Nichée au cœur des collines verdoyantes du paysage culturel du café, l’Hacienda Venecia est de ces lieux qui donnent l’impression que le temps s’arrête. On arrive par une route sinueuse entourée de plantations à perte de vue, et déjà l’odeur du café fraîchement torréfié flotte dans l’air.

Ici, les journées commencent doucement, avec le chant des oiseaux et la lumière dorée du matin qui éclaire les rangées de caféiers. On se réveille au rythme tranquille de la campagne, un mug fumant entre les mains, en regardant la brume se dissiper sur les collines. Entre deux activités, on profite de la piscine ou d’un hamac sous un grand arbre, bercé par le bruit des cigales et le parfum du café.

Le soir, un dîner maison et très savoureux réunit les voyageurs autour d’une grande table. Les discussions se prolongent sur la terrasse. Et on se dit qu’ici, au milieu des collines de Manizales, on a trouvé un petit bout de paradis. Un seul regret: devoir quitter si vite notre petit nid douillet.

Temps de trajet entre Manizales et Medellín : environ 5H de route (quand tout va bien !)

Après un long trajet passé sous la chaleur, nous atteignons notre prochaine étape. Autrefois tristement célèbre pour sa violence et son cartel, Medellín est aujourd’hui une ville innovante et vibrante, symbole de résilience et de renouveau. Entre ses collines verdoyantes, son Metrocable qui relie les barrios aux hauteurs, et son street art coloré, la métropole colombienne a su se réinventer et offre désormais une énergie créative et accueillante. Cette transformation se ressent particulièrement dans les quartiers populaires, comme La Loma, perchée sur les hauteurs de la ville.

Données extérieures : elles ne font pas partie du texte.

(** * grpc-gateway [runtime/context.go]: request annotation

    A shallow embedding of [runtime/context.go] and of the library
    functions it calls, followed by the properties of the annotation
    pipeline: timeout decoding, binary header decoding, the header walk,
    the forwarded chain, annotator merging and the server metadata
    accessors.

    Conventions of the embedding:
    - Go strings and byte slices are byte sequences: [string] and
      [list ascii], the characters being the 256 values of [ascii];
    - a Go map whose iteration order matters ([http.Header]) is the list
      of its entries in the order of the iteration; a map that is only
      looked up and updated ([metadata.MD]) is a [gmap];
    - a function with results [(value, error)] returns a [result]; the
      three operations whose [nil] results the callers test return Go's
      tuple, with [None] for [nil];
    - contexts are immutable chains of derivations, as in [context];
    - what the program reads from its process (the global tracer, the
      default timeout, the clock) is gathered in [Env];
    - the server span is finished and an unsplittable remote address is
      logged without any effect on the returned values; these two
      effects are left out. *)

From Stdlib Require Import ZArith Ascii String Lia.
From stdpp Require Import gmap strings list.

Local Open Scope string_scope.
Local Open Scope list_scope.
Local Open Scope Z_scope.

(** ** Results of fallible functions *)

Inductive result (E A : Type) : Type :=
| Ok (a : A)
| Err (e : E).
Arguments Ok {E A} a.
Arguments Err {E A} e.

Definition is_err {E A} (r : result E A) : Prop :=
  match r with Ok _ => False | Err _ => True end.

(** The error monad, with stdpp's [x ← r; k] notation. *)
#[global] Instance result_ret {E} : MRet (result E) := fun _ a => Ok a.
#[global] Instance result_bind {E} : MBind (result E) := fun _ _ k r =>
  match r with Ok a => k a | Err e => Err e end.

(** ** Bytes and strings as Go has them *)

Module GoString.

Definition byteZ (c : ascii) : Z := Z.of_N (N_of_ascii c).

(** [byte(z)]: conversion to a byte keeps the low eight bits. *)
Definition Zbyte (z : Z) : ascii := ascii_of_N (Z.to_N (z mod 256)).

Definition between (lo hi c : ascii) : bool :=
  (byteZ lo <=? byteZ c) && (byteZ c <=? byteZ hi).

Definition isUpper (c : ascii) : bool := between "A" "Z" c.
Definition isLower (c : ascii) : bool := between "a" "z" c.
Definition isDigit (c : ascii) : bool := between "0" "9" c.

(** [s[i]]; the program only indexes inside the string. *)
Definition byte_at (s : string) (i : nat) : ascii :=
  match String.get i s with Some c => c | None => "000"%char end.

(** [s[lo:hi]] *)
Definition slice (s : string) (lo hi : nat) : string :=
  String.substring lo (hi - lo) s.

(** [s[lo:]] *)
Fixpoint drop (n : nat) (s : string) : string :=
  match n, s with
  | O, _ => s
  | S n', String _ s' => drop n' s'
  | S _, EmptyString => EmptyString
  end.

(** [strings.HasPrefix] *)
Fixpoint HasPrefix (s p : string) : bool :=
  match p, s with
  | EmptyString, _ => true
  | String a p', String b s' => if Ascii.eqb a b then HasPrefix s' p' else false
  | String _ _, EmptyString => false
  end.

(** [strings.HasSuffix]:
    [len(s) >= len(suffix) && s[len(s)-len(suffix):] == suffix]. *)
Definition HasSuffix (s suffix : string) : bool :=
  (String.length suffix <=? String.length s)%nat
  && String.eqb (drop (String.length s - String.length suffix) s) suffix.

Definition lowerByte (c : ascii) : ascii :=
  if isUpper c then Zbyte (byteZ c + 32) else c.

Definition upperByte (c : ascii) : ascii :=
  if isLower c then Zbyte (byteZ c - 32) else c.

Fixpoint mapBytes (f : ascii -> ascii) (s : string) : string :=
  match s with
  | EmptyString => EmptyString
  | String c s' => String (f c) (mapBytes f s')
  end.

(** [strings.ToLower] on its ASCII path: the bytes ['A'..'Z'] move to
    ['a'..'z'].  A string that holds a byte from 0x80 up goes through
    the Unicode case tables in Go; that path is not modelled and such
    bytes are left as they are.  (The names that [net/http] accepts as
    header names are ASCII tokens.) *)
Definition ToLower (s : string) : string := mapBytes lowerByte s.

Fixpoint bytes (s : string) : list ascii :=
  match s with
  | EmptyString => []
  | String c s' => c :: bytes s'
  end.

Fixpoint of_bytes (l : list ascii) : string :=
  match l with
  | [] => EmptyString
  | c :: l' => String c (of_bytes l')
  end.

End GoString.
Import GoString.

(** ** [strconv.ParseInt(s, 10, 64)] *)

Module Strconv.

Inductive NumError := ErrSyntax | ErrRange.

Definition maxUint64 : Z := 2 ^ 64 - 1.

(** The digit loop of [ParseUint] for base 10 and 64 bits; [n] is the
    unsigned accumulator. *)
Fixpoint parseUintLoop (s : string) (n : Z) : result NumError Z :=
  match s with
  | EmptyString => Ok n
  | String c rest =>
      if isDigit c then
        let d := byteZ c - byteZ "0" in
        if maxUint64 / 10 + 1 <=? n then Err ErrRange
        else
          let n10 := n * 10 in
          let n1 := (n10 + d) mod 2 ^ 64 in
          if (n1 <? n10) || (maxUint64 <? n1) then Err ErrRange
          else parseUintLoop rest n1
      else Err ErrSyntax
  end.

Definition ParseUint10 (s : string) : result NumError Z :=
  match s with
  | EmptyString => Err ErrSyntax
  | _ => parseUintLoop s 0
  end.

Definition ParseInt10 (s : string) : result NumError Z :=
  match s with
  | EmptyString => Err ErrSyntax
  | String c rest =>
      let '(neg, digits) :=
        if Ascii.eqb c "+" then (false, rest)
        else if Ascii.eqb c "-" then (true, rest)
        else (false, s) in
      match ParseUint10 digits with
      | Err e => Err e
      | Ok un =>
          let cutoff := 2 ^ 63 in
          if negb neg && (cutoff <=? un) then Err ErrRange
          else if neg && (cutoff <? un) then Err ErrRange
          else Ok (if neg then - un else un)
      end
  end.

End Strconv.

(** ** [time.Duration] *)

Module Time.

(** A duration is a signed 64-bit count of nanoseconds. *)
Definition Duration := Z.

Definition wrap64 (z : Z) : Z := (z + 2 ^ 63) mod 2 ^ 64 - 2 ^ 63.

(** Multiplication of two [int64] values. *)
Definition mul64 (a b : Z) : Z := wrap64 (a * b).

Definition Nanosecond : Duration := 1.
Definition Microsecond : Duration := 1000 * Nanosecond.
Definition Millisecond : Duration := 1000 * Microsecond.
Definition Second : Duration := 1000 * Millisecond.
Definition Minute : Duration := 60 * Second.
Definition Hour : Duration := 60 * Minute.

End Time.
Import Time.

(** ** [encoding/base64]: the standard alphabet, padded and raw *)

Module Base64.

Definition encodeStd : string :=
  "ABCDEFGHIJKLMNOPQRSTUVWXYZabcdefghijklmnopqrstuvwxyz0123456789+/".

(** An encoding is the standard alphabet with or without a padding
    character ([NoPadding] is [None]); neither encoding is strict. *)
Record Encoding := { padChar : option ascii }.

Definition StdEncoding : Encoding := {| padChar := Some "="%char |}.
Definition RawStdEncoding : Encoding := {| padChar := None |}.

(** [enc.encode[i]] *)
Definition encodeByte (i : Z) : ascii := byte_at encodeStd (Z.to_nat i).

Fixpoint indexFrom (c : ascii) (s : string) (i : Z) : option Z :=
  match s with
  | EmptyString => None
  | String a s' => if Ascii.eqb a c then Some i else indexFrom c s' (i + 1)
  end.

(** [enc.decodeMap[c]]: the position of [c] in the alphabet, 0xFF for
    every other byte. *)
Definition decodeMap (c : ascii) : Z :=
  match indexFrom c encodeStd 0 with Some i => i | None => 255 end.

(** [Encode]: three source bytes give four characters; a last block of
    one or two bytes gives two or three characters, padded to four when
    the encoding pads. *)
Fixpoint Encode (enc : Encoding) (src : list ascii) : list ascii :=
  match src with
  | [] => []
  | [a] =>
      let val := Z.shiftl (byteZ a) 16 in
      [encodeByte (Z.land (Z.shiftr val 18) 63);
       encodeByte (Z.land (Z.shiftr val 12) 63)]
      ++ match padChar enc with Some p => [p; p] | None => [] end
  | [a; b] =>
      let val := Z.lor (Z.shiftl (byteZ a) 16) (Z.shiftl (byteZ b) 8) in
      [encodeByte (Z.land (Z.shiftr val 18) 63);
       encodeByte (Z.land (Z.shiftr val 12) 63);
       encodeByte (Z.land (Z.shiftr val 6) 63)]
      ++ match padChar enc with Some p => [p] | None => [] end
  | a :: b :: c :: rest =>
      let val := Z.lor (Z.lor (Z.shiftl (byteZ a) 16) (Z.shiftl (byteZ b) 8))
                       (byteZ c) in
      [encodeByte (Z.land (Z.shiftr val 18) 63);
       encodeByte (Z.land (Z.shiftr val 12) 63);
       encodeByte (Z.land (Z.shiftr val 6) 63);
       encodeByte (Z.land val 63)]
      ++ Encode enc rest
  end.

C’est à La Loma, sur les hauteurs de Medellín, que nous avons posé nos sacs pour quelques jours, loin des circuits touristiques classiques. Ici, entre collines verdoyantes et fresques colorées, la ville dévoile une âme authentique. Nous avons trouvé refuge à lHostal del Cielo, une auberge conviviale qui surplombe le quartier et où tout respire la simplicité et la chaleur humaine. C’est là que nous avons découvert Call Me Mami, le projet solidaire de Thomas. L’idée lui est venue après une immersion imprévue dans une famille du quartier, qui l’avait accueilli avec une générosité bouleversante. Touché par cette expérience et par la force des habitants, Thomas a décidé de tout quitter pour s’installer à La Loma et lancer ce projet, qui s’adresse en priorité aux mères seules et aux familles nombreuses, souvent confrontées à des conditions économiques précaires.

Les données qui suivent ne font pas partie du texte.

(** X11 ([bang], [reload], [hug], [revive]).  No command drives a counter
    below zero: if bullets, magazines and the counted powerups of every row
    are non-negative, and so are those of a new row and the levels'
    capacities, they still are after any of the four commands. *)
Theorem commands_keep_rows_ok ctx target g db :
  store_ok db ->
  (forall member, row_ok (new_player member)) ->
  (forall xp, 0 <= lv_bullets (get_level_info xp)) ->
  store_ok (store (bang ctx target g db)) /\
  store_ok (snd (reload ctx db)) /\
  store_ok (snd (revive ctx db)) /\
  store_ok (snd (hug ctx target db)).
Proof.
  intros Hdb Hnew Hcap.
  assert (Hrow : forall member, row_ok (get_player db member))
    by (intros; now apply get_player_ok).
  split; [|split; [|split]].
  - pose proof (Hrow (author ctx)) as Hme.
    pose proof (Hrow (random_player ctx)) as Hby.
    assert (Htg : forall m, target = Some m -> row_ok (get_player db m))
      by (intros; apply Hrow).
    bang_paths.
    all: absurd_branch.
    all: eqbs.
    all: cbn [store].
    all: try specialize (Htg _ eq_refl).
    all: repeat (apply save_ok; [|try exact Hdb]); try exact Hdb.
    all: unfold row_ok, spent_at_most_one in *; rows2; items2.
    all: try (pose proof (Hp2 "sand" ltac:(discriminate) ltac:(discriminate)));
         try (pose proof (Hp1 "mirror" ltac:(discriminate)));
         try (pose proof (Hp1 "sight" ltac:(discriminate)));
         try (pose proof (Hp1 "homing_bullets" ltac:(discriminate)));
         try (pose proof (Hp1 "detector" ltac:(discriminate)));
         try (pose proof (Hp1 "dead" ltac:(discriminate)));
         try (pose proof (Hp2 "homing_bullets" ltac:(discriminate)
                            ltac:(discriminate)));
         try (pose proof (Hp2 "detector" ltac:(discriminate)
                            ltac:(discriminate)));
         try (pose proof (Hp2 "dead" ltac:(discriminate)
                            ltac:(discriminate))).
    all: split_charges; rows2.
    all: repeat split; lia.
  - pose proof (Hrow (author ctx)) as Hme.
    specialize (Hcap (experience (get_player db (author ctx)))).
    unfold Hunting.reload.
    repeat break_if; eqbs; cbn [snd]; try exact Hdb;
      apply save_ok; try exact Hdb;
      unfold row_ok in *; rows2; items2; repeat split; lia.
  - pose proof (Hrow (author ctx)) as Hme.
    unfold Hunting.revive.
    repeat break_if; eqbs; cbn [snd]; try exact Hdb;
      apply save_ok; try exact Hdb;
      unfold row_ok in *; rows2; items2; repeat split; lia.
  - pose proof (Hrow (author ctx)) as Hme.
    unfold Hunting.hug.
    destruct target; repeat break_if; eqbs; cbn [snd]; try exact Hdb;
      apply save_ok; try exact Hdb;
      unfold row_ok in *; rows2; items2; repeat split; lia.
Qed.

Le concept est simple et touchant: accueillir des voyageurs au cœur du barrio pour leur faire vivre une expérience humaine et authentique, tout en soutenant directement les familles locales. Selon les envies et les disponibilités, on peut loger à l’auberge ou chez l’habitant. Les familles sont sélectionnées et formées aux normes d’hygiène, de sécurité et à l’accueil touristique. Chaque nuit réservée dans une famille génère des revenus, dont les trois quarts sont versés directement aux familles. Dans les deux cas, les journées sont rythmées par des moments de partage avec les habitants : apprendre à cuisiner des arepas maison, écouter les histoires derrière chaque fresque de street art, ou simplement partager un café sur une terrasse suspendue au-dessus de Medellín.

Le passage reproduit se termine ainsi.